Em relação a agentes, produtos, substâncias e condições de trabalho, a pesquisa aponta que a exposição a névoas de ácidos inorgânicos fortes, tintas e gases da queima de combustíveis (gasolina e diesel) são os agentes ocupacionais que mais aumentam o risco para o desenvolvimento do câncer de laringe.

Estudos encontraram associação dessa tipologia com exposição ao óleo de corte, à poeira de madeira e de cereais, ao couro, ao cimento, além de exposição a produtos químicos utilizados na indústria têxtil, nas indústrias de petróleo, plásticos, amianto e mostarda de enxofre e na metalurgia.

Exposição ao formaldeído, sílica, operações de decapagem, fuligem de carvão, fumaça do tabaco, solventes orgânicos e agrotóxicos também estão associados ao desenvolvimento de câncer de laringe.

O Atlas encontrou um aumento no risco de câncer de ovário entre mulheres que trabalham na aplicação de agrotóxicos nas lavouras do agronegócio. “Trabalhadoras expostas ao asbesto e enfermeiras também mostraram um risco aumentado para câncer de ovário em alguns estudos. Está associado aos trabalhos que envolvam o uso do amianto na construção, renovação e para produção de produtos para isolantes”, aponta o estudo.

Arte: MS

Arte: MS

Rio Grande do Sul

O estudo apresenta a proporção de óbitos e frequência acumulada segundo os tipos de cânceres por quinquênio entre 1980 e 2019, por regiões e estados do país. No Rio Grande do Sul, a maior incidência entre as mulheres é de câncer de pulmão, mama, SNC, estômago, fígado, ovário e esôfago.
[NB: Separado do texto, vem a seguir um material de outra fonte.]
(** [sep.join(parts)] *)
Fixpoint join (sep : string) (parts : list string) : string :=
  match parts with
  | [] => EmptyString
  | [p] => p
  | p :: rest => p +:+ sep +:+ join sep rest
  end.

Definition newline : string := String (ascii_of_nat 10) EmptyString.

End text.

(** ** config.py: the complete settings *)

Module config_env.
Local Open Scope list_scope.
Import py.

Record CsvConfig : Type := {
  text_column_candidates : list string;
  id_column_candidates : list string;
  default_encoding : string;
  max_chars : Z
}.

(** The settings as [config.py] declares them; [sync_runner.AppConfig] holds
    the fields the runners read. *)
Record AppConfig : Type := {
  base_url : string;
  model : string;
  output_dir : string;
  response_temperature : Q;
  api_key : string;
  template_id : string;
  rate_limit : sync_runner.RateLimitConfig;
  csv : CsvConfig
}.

Definition runner_config (c : AppConfig) : sync_runner.AppConfig :=
  {| sync_runner.base_url := base_url c;
     sync_runner.model := model c;
     sync_runner.response_temperature := response_temperature c;
     sync_runner.template_id := template_id c;
     sync_runner.rate_limit := rate_limit c |}.

Definition DEFAULT_BASE_URL : string := "https://api.siliconflow.cn/v1".
Definition DEFAULT_MODEL : string := "Qwen/Qwen3-Omni-30B-A3B-Instruct".
Definition DEFAULT_OUTPUT_DIR : string := "outputs".

Record ProviderConfig : Type := {
  provider_base_url : string;
  default_model : string;
  api_key_env : string
}.

(** The table of presets with all its columns, in the order of the source. *)
Definition API_PROVIDERS : list (string * ProviderConfig) :=
  [ ("siliconflow",
     {| provider_base_url := "https://api.siliconflow.cn/v1";
        default_model := "Qwen/Qwen3-Omni-30B-A3B-Instruct";
        api_key_env := "SILICONFLOW_API_KEY" |});
    ("aliyun",
     {| provider_base_url := "https://dashscope.aliyuncs.com/compatible-mode/v1";
        default_model := "qwen-plus";
        api_key_env := "ALIYUN_API_KEY" |});
    ("openai",
     {| provider_base_url := "https://api.openai.com/v1";
        default_model := "gpt-4";
        api_key_env := "OPENAI_API_KEY" |});
    ("deepseek",
     {| provider_base_url := "https://api.deepseek.com/v1";
        default_model := "deepseek-chat";
        api_key_env := "DEEPSEEK_API_KEY" |});
    ("qianduoduo",
     {| provider_base_url := "https://api2.aigcbest.top/v1";
        default_model := "gpt-4.1-mini";
        api_key_env := "QIANDUODUO_API_KEY" |}) ].

(** [AppConfig()] *)
Definition defaults : AppConfig :=
  {| base_url := DEFAULT_BASE_URL;
     model := DEFAULT_MODEL;
     output_dir := DEFAULT_OUTPUT_DIR;
     response_temperature := 0;
     api_key := "";
     template_id := "rcc";
     rate_limit := {| sync_runner.rpm := 30; sync_runner.concurrency := 5;
                      sync_runner.timeout := 60; sync_runner.max_retries := 3;
                      sync_runner.retry_backoff := 2 |};
     csv := {| text_column_candidates := ["检查所见"; "所见"; "检查所见描述"];
               id_column_candidates := ["门诊号/住院号"; "住院号"; "病历号"; "病人ID"];
               default_encoding := "utf-8-sig";
               max_chars := 10000 |} |}.

(** The conversions [int(s)] and [float(s)] of a string, which raise a
    ValueError on a text that is not a number. *)
Class Conversions : Type := {
  int_of_str : string -> exn + Z;
  float_of_str : string -> exn + Q
}.

(** The process environment. *)
Definition environ : Type := gmap string string.

(** [os.getenv(name, default)] *)
Definition getenv (env : environ) (name : string) (dflt : string) : string :=
  default dflt (env !! name).

Fixpoint lookup_provider (name : string) (table : list (string * ProviderConfig))
    : option ProviderConfig :=
  match table with
  | [] => None
  | (n, p) :: rest => if String.eqb name n then Some p else lookup_provider name rest
  end.

Section FromEnv.
Context `{CV : Conversions}.
Variable env : environ.

(** [int(os.getenv(name, default))] and [float(os.getenv(name, default))]:
    a number given as the default converts to itself. *)
Definition int_env (name : string) (dflt : Z) : exn + Z :=
  match env !! name with
  | Some s => int_of_str s
  | None => inr dflt
  end.

Definition float_env (name : string) (dflt : Q) : exn + Q :=
  match env !! name with
  | Some s => float_of_str s
  | None => inr dflt
  end.

Definition from_env (provider : option string) : exn + AppConfig :=
  let config := defaults in
  let preset :=
    match provider with
    | Some p => if String.eqb p "" then None else lookup_provider p API_PROVIDERS
    | None => None
    end in
  let '(url, mdl, key) :=
    match preset with
    | Some provider_config =>
        (provider_base_url provider_config,
         default_model provider_config,
         getenv env (api_key_env provider_config) "")
    | None =>
        (getenv env "API_BASE_URL" (getenv env "SILICONFLOW_BASE_URL" (base_url config)),
         getenv env "API_MODEL" (getenv env "SILICONFLOW_MODEL" (model config)),
         getenv env "API_KEY" (getenv env "SILICONFLOW_API_KEY" ""))
    end in
  let out := getenv env "RCC_OUTPUT_DIR" (output_dir config) in
  let tid := getenv env "EXTRACTION_TEMPLATE" (template_id config) in
  temperature <-! float_env "RCC_TEMPERATURE" (response_temperature config);
  let rate := rate_limit config in
  rpm <-! int_env "RCC_RPM" (sync_runner.rpm rate);
  concurrency <-! int_env "RCC_CONCURRENCY" (sync_runner.concurrency rate);
  timeout <-! float_env "RCC_TIMEOUT" (sync_runner.timeout rate);
  max_retries <-! int_env "RCC_MAX_RETRIES" (sync_runner.max_retries rate);
  retry_backoff <-! float_env "RCC_RETRY_BACKOFF" (sync_runner.retry_backoff rate);
  let csv_cfg := csv config in
  chars <-! int_env "RCC_MAX_CHARS" (max_chars csv_cfg);
  let encoding := getenv env "RCC_CSV_ENCODING" (default_encoding csv_cfg) in
  inr {| base_url := url; model := mdl; output_dir := out;
         response_temperature := temperature; api_key := key; template_id := tid;
         rate_limit := {| sync_runner.rpm := rpm;
                          sync_runner.concurrency := concurrency;
                          sync_runner.timeout := timeout;
                          sync_runner.max_retries := max_retries;
                          sync_runner.retry_backoff := retry_backoff |};
         csv := {| text_column_candidates := text_column_candidates csv_cfg;
                   id_column_candidates := id_column_candidates csv_cfg;
                   default_encoding := encoding;
                   max_chars := chars |} |}.

End FromEnv.

Definition get_provider (self : AppConfig) : option string :=
  config.get_provider (runner_config self).

Definition KEY_VARIABLES : list string :=
  [ "API_KEY"; "SILICONFLOW_API_KEY"; "ALIYUN_API_KEY"; "OPENAI_API_KEY";
    "DEEPSEEK_API_KEY"; "QIANDUODUO_API_KEY" ].

Definition no_api_key : exn :=
  RuntimeError "未设置 API Key。请设置环境变量：API_KEY 或 SILICONFLOW_API_KEY 或 ALIYUN_API_KEY 等".

(** The chain of [or] over the variables: the first value that is set and
    not empty. *)
Fixpoint first_set (env : environ) (names : list string) : option string :=
  match names with
  | [] => None
  | name :: rest =>
      match env !! name with
      | Some s => if String.eqb s "" then first_set env rest else Some s
      | None => first_set env rest
      end
  end.

(** The part of [ensure_api_key] that reads the environment. *)
Definition key_from_environment (env : environ) : exn + string :=
  match first_set env KEY_VARIABLES with
  | Some k => inr k
  | None => inl no_api_key
  end.

Definition ensure_api_key (env : environ) (config : option AppConfig) : exn + string :=
  match config with
  | Some c =>
      if negb (String.eqb (api_key c) "") then inr (api_key c)
      else key_from_environment env
  | None => key_from_environment env
  end.

End config_env.

(** ** sync_runner.py: reading the records *)

Module sync_input.
Local Open Scope list_scope.
Import py text sync_runner.

(** [d[k] = v] on a dict kept in insertion order: a key that is present
    keeps its place and takes the new value. *)
Fixpoint dict_set (k v : string) (d : list (string * string)) : list (string * string) :=
  match d with
  | [] => [(k, v)]
  | (k', v') :: rest =>
      if String.eqb k k' then (k', v) :: rest else (k', v') :: dict_set k v rest
  end.

(** [{col.lower(): col for col in col_list}] *)
Definition lower_map (col_list : list string) : list (string * string) :=
  foldl (λ d col, dict_set (lower col) col d) [] col_list.

Definition _auto_detect_column (columns candidates keywords : list string)
    : option string :=
  let col_list := columns in
  match List.find (λ cand, bool_decide (cand ∈ col_list)) candidates with
  | Some cand => Some cand
  | None =>
      snd <$> List.find (λ entry, forallb (λ keyword, contains keyword (fst entry)) keywords)
                        (lower_map col_list)
  end.

(** A line of the file as [csv.DictReader] hands it over: every column of
    the header is a key, and the cell of a column the line is too short for
    is [None]. *)
Definition row : Type := gmap string (option string).

(** [row.get(col) or ""]: a cell that is missing, [None] or empty counts as
    the empty text. *)
Definition get_or_empty (r : row) (col : string) : string :=
  match r !! col with
  | Some (Some value) => value
  | Some None | None => ""
  end.

(** [str(row.get(col, ""))]: the text of a [None] cell is ["None"]. *)
Definition str_get (r : row) (col : string) : string :=
  match r !! col with
  | Some (Some value) => value
  | Some None => "None"
  | None => ""
  end.

(** The text of one row: the cells of the text columns that are not blank,
    each under a label when there are several columns. *)
Definition text_of_row (text_columns : list string) (r : row) : string :=
  let text_parts :=
    omap (λ col,
            let value := strip (get_or_empty r col) in
            if String.eqb value "" then None
            else if (1 <? length text_columns)%nat
                 then Some ("[" +:+ col +:+ "]" +:+ newline +:+ value)
                 else Some value)
         text_columns in
  match text_parts with
  | [] => ""
  | _ => join (newline +:+ newline) text_parts
  end.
“As neoplasias de mama, pulmão, fígado, esôfago e ovário foram observadas em todos os quinquênios entre o conjunto de tipologias que corresponderam a pouco mais de 80,0% do total de óbitos. Entre as sete tipologias de câncer que representaram 80,0% do total de óbitos no último quinquênio, a faixa etária mais acometida foi a de 60 anos ou mais”.

Destacam-se óbitos por melanoma, mesotelioma e nasofaringe em todos os quinquênios, apresentando em alguns, óbitos em idades nas quais essas tipologias são raras, 15 a 19 anos.

Já entre os homens, destacam-se em ordem de proporção no estado câncer de pulmão, próstata, esôfago, estômago, fígado, SNC e laringe. Quanto às faixas etárias mais acometidas, destaca-se no último quinquênio que a proporção de óbitos entre maiores de 60 anos foi maior em todas as sete tipologias de maior proporção de óbitos. Óbitos por mesotelioma, nasofaringe e melanoma ocorreram em todos os quinquênios e em todas as tipologias ocorreram casos em idade abaixo da relatada na literatura: 15 a 19 anos, 20 a 39 e 40 59 anos.

ÍNTEGRA – A íntegra do Atlas do Câncer Relacionado ao Trabalho no Brasil: Análise Regionalizada e Subsídios para a Vigilância em Saúde do Trabalhador está disponível na página da Biblioteca Virtual em Saúde, na internet.

Com informações do Ministério da Saúde e ABr.